YOUR INSTRUCTIONS:
Going down the data below, set down exactly the line with "- by destruct He; apply checkpoint_link_ok." and each line after it through the line with "(∃ r, sink_log"; no other lines.

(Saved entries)
********

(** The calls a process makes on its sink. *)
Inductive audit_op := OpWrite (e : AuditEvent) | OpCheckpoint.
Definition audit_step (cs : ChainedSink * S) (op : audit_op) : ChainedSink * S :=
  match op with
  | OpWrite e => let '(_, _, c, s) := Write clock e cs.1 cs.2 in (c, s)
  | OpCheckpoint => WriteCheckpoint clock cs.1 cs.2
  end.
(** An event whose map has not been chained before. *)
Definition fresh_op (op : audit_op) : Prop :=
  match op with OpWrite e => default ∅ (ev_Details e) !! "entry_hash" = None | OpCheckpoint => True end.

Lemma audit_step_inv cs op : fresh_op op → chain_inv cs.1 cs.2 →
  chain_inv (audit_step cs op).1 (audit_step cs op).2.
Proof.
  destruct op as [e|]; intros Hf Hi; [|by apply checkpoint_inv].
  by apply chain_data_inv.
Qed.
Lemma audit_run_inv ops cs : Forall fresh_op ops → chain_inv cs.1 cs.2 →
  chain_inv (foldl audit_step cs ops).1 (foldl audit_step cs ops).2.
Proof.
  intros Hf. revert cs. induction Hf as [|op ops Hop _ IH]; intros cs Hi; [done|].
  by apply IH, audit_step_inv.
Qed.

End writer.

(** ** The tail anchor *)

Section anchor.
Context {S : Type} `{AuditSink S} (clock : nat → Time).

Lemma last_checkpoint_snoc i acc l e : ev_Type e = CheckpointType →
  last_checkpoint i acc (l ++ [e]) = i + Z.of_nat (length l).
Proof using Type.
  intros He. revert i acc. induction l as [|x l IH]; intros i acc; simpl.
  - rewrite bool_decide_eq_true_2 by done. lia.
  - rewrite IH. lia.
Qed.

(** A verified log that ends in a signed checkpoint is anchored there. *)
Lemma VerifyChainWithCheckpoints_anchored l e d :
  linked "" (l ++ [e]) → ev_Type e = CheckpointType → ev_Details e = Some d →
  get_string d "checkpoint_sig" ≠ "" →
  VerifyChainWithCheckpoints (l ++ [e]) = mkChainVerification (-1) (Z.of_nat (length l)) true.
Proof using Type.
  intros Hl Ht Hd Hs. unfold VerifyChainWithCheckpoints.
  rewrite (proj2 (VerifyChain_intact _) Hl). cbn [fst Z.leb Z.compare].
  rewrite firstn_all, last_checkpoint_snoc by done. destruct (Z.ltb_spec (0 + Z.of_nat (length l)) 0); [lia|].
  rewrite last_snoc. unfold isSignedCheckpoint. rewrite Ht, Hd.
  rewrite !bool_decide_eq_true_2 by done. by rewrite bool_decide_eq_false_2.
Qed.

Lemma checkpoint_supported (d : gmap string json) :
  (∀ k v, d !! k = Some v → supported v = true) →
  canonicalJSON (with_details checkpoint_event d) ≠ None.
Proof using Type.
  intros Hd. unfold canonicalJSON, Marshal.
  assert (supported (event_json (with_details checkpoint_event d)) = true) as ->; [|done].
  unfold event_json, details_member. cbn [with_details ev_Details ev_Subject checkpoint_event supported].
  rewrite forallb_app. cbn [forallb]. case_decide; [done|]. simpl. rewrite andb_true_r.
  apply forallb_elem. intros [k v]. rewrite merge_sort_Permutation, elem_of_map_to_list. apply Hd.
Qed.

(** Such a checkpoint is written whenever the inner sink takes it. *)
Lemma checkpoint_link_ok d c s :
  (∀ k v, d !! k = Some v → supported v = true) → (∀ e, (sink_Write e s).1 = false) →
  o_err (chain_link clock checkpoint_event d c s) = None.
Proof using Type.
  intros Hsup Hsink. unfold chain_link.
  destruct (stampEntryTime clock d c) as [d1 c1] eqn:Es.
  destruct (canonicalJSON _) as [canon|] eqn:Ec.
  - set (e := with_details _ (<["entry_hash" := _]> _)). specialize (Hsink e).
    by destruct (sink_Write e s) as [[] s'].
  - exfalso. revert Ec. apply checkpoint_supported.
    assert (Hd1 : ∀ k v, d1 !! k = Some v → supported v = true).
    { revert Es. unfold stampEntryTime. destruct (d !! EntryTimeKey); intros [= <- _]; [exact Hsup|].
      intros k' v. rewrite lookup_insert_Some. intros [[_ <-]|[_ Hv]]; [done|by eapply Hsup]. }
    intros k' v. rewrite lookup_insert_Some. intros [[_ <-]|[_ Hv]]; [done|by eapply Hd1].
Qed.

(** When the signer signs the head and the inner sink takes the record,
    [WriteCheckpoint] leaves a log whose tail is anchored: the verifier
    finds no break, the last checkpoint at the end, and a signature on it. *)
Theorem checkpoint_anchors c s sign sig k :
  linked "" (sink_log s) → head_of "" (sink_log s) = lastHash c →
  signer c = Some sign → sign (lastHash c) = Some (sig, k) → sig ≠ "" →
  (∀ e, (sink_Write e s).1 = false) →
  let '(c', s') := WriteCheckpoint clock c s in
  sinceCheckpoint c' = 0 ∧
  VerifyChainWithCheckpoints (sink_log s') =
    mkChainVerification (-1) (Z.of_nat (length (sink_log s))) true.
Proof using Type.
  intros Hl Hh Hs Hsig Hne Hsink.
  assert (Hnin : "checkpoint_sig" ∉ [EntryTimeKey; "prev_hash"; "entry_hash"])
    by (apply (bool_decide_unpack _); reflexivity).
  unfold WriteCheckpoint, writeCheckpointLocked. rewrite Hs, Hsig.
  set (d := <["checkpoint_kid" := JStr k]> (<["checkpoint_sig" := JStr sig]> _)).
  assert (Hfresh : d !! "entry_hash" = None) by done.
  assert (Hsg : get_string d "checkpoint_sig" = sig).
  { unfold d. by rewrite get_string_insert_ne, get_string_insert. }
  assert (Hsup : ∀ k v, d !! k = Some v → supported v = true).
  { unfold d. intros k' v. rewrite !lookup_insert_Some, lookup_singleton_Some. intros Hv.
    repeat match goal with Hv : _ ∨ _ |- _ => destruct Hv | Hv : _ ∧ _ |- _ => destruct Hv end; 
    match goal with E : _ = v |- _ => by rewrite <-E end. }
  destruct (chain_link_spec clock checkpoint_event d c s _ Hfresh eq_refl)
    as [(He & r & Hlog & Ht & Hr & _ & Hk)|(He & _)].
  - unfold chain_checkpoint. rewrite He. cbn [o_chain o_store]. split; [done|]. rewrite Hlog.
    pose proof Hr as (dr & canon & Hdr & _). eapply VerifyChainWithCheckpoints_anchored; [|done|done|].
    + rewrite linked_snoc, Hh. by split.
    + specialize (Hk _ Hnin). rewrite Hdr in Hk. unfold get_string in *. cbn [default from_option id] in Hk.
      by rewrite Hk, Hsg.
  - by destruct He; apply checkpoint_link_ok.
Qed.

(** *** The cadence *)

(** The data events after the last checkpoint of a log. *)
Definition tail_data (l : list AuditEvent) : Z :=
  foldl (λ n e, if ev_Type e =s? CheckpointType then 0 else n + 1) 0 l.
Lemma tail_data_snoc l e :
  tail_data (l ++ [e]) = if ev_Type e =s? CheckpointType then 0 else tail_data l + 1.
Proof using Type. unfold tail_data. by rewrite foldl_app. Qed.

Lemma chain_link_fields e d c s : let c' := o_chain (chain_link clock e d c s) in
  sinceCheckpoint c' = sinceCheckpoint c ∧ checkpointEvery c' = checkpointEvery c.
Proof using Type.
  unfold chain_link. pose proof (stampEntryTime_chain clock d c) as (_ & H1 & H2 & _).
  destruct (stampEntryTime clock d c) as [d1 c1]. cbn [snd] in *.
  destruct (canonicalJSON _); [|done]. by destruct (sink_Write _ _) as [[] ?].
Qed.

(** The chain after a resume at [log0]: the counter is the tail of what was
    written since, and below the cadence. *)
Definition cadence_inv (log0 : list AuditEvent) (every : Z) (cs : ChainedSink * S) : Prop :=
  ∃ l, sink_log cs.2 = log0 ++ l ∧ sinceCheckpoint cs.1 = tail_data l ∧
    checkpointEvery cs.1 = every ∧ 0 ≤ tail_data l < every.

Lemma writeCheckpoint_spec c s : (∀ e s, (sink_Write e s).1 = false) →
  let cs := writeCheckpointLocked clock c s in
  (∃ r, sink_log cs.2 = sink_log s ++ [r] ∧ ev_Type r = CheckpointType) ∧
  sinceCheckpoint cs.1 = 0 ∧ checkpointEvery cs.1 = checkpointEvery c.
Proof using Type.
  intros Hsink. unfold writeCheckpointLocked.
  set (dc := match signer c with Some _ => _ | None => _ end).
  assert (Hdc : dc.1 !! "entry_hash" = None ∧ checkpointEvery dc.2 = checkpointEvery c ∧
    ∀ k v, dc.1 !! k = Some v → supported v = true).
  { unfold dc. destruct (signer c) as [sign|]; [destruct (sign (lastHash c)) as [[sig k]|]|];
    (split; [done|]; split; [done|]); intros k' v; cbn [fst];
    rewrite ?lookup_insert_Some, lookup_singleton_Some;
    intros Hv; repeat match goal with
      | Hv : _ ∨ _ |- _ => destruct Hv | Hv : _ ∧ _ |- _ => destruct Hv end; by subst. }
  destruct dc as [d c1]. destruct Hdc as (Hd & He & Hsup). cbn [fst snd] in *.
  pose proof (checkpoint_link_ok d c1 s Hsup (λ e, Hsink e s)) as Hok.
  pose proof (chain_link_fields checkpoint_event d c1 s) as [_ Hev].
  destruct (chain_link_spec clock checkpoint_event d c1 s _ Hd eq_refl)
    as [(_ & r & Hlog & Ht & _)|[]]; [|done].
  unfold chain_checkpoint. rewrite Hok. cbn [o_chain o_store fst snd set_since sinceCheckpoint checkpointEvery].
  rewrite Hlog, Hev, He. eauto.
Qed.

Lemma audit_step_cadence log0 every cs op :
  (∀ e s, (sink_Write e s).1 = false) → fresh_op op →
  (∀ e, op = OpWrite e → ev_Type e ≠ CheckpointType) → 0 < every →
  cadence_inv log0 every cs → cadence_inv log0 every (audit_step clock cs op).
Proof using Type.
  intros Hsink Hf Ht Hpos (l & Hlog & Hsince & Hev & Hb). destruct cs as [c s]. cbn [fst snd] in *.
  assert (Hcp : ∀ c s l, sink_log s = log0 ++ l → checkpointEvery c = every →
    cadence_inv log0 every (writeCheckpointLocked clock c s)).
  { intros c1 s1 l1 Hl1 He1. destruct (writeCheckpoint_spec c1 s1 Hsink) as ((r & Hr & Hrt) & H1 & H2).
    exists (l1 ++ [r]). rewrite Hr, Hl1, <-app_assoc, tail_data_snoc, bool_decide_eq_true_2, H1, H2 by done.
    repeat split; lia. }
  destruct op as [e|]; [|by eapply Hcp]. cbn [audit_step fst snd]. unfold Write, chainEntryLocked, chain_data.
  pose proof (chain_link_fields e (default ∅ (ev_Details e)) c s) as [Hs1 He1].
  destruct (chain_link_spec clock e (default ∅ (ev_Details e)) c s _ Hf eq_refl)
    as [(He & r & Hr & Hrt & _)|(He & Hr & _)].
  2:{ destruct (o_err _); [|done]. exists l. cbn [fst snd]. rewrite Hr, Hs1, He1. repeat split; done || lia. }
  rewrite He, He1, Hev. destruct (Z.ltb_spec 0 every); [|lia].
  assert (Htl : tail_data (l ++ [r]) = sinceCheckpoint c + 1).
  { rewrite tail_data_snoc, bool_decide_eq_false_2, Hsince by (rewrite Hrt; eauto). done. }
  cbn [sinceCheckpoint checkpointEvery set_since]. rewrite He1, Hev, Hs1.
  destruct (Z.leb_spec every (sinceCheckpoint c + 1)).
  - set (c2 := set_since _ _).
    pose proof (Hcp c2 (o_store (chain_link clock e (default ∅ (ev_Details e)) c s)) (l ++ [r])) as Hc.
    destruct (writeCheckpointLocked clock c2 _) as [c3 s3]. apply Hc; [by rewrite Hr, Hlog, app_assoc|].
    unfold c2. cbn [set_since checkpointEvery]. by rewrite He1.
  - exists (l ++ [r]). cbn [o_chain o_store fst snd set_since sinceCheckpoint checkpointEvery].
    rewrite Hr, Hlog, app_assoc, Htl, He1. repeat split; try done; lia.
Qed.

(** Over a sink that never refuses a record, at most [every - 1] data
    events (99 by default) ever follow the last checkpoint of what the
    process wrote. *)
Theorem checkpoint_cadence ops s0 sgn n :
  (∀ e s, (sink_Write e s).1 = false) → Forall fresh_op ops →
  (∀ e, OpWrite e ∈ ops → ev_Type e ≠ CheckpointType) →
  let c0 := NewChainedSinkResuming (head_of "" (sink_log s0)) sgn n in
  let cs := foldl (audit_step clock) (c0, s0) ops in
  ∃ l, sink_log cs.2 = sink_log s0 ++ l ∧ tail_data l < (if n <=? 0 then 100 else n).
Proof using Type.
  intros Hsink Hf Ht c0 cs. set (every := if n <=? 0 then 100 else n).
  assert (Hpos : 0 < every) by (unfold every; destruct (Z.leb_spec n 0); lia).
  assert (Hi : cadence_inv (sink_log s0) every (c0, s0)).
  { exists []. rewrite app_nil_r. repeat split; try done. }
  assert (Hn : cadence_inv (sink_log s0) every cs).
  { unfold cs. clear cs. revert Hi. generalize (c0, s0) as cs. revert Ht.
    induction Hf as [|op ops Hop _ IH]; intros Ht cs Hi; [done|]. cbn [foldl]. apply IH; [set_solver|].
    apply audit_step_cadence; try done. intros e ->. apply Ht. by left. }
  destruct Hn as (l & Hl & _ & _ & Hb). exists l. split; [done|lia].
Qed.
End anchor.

********

ANSWER TO THE EXERCISE:
  - by destruct He; apply checkpoint_link_ok.
Qed.

(** *** The cadence *)

(** The data events after the last checkpoint of a log. *)
Definition tail_data (l : list AuditEvent) : Z :=
  foldl (λ n e, if ev_Type e =s? CheckpointType then 0 else n + 1) 0 l.
Lemma tail_data_snoc l e :
  tail_data (l ++ [e]) = if ev_Type e =s? CheckpointType then 0 else tail_data l + 1.
Proof using Type. unfold tail_data. by rewrite foldl_app. Qed.

Lemma chain_link_fields e d c s : let c' := o_chain (chain_link clock e d c s) in
  sinceCheckpoint c' = sinceCheckpoint c ∧ checkpointEvery c' = checkpointEvery c.
Proof using Type.
  unfold chain_link. pose proof (stampEntryTime_chain clock d c) as (_ & H1 & H2 & _).
  destruct (stampEntryTime clock d c) as [d1 c1]. cbn [snd] in *.
  destruct (canonicalJSON _); [|done]. by destruct (sink_Write _ _) as [[] ?].
Qed.

(** The chain after a resume at [log0]: the counter is the tail of what was
    written since, and below the cadence. *)
Definition cadence_inv (log0 : list AuditEvent) (every : Z) (cs : ChainedSink * S) : Prop :=
  ∃ l, sink_log cs.2 = log0 ++ l ∧ sinceCheckpoint cs.1 = tail_data l ∧
    checkpointEvery cs.1 = every ∧ 0 ≤ tail_data l < every.

Lemma writeCheckpoint_spec c s : (∀ e s, (sink_Write e s).1 = false) →
  let cs := writeCheckpointLocked clock c s in
  (∃ r, sink_log cs.2 = sink_log s ++ [r] ∧ ev_Type r = CheckpointType) ∧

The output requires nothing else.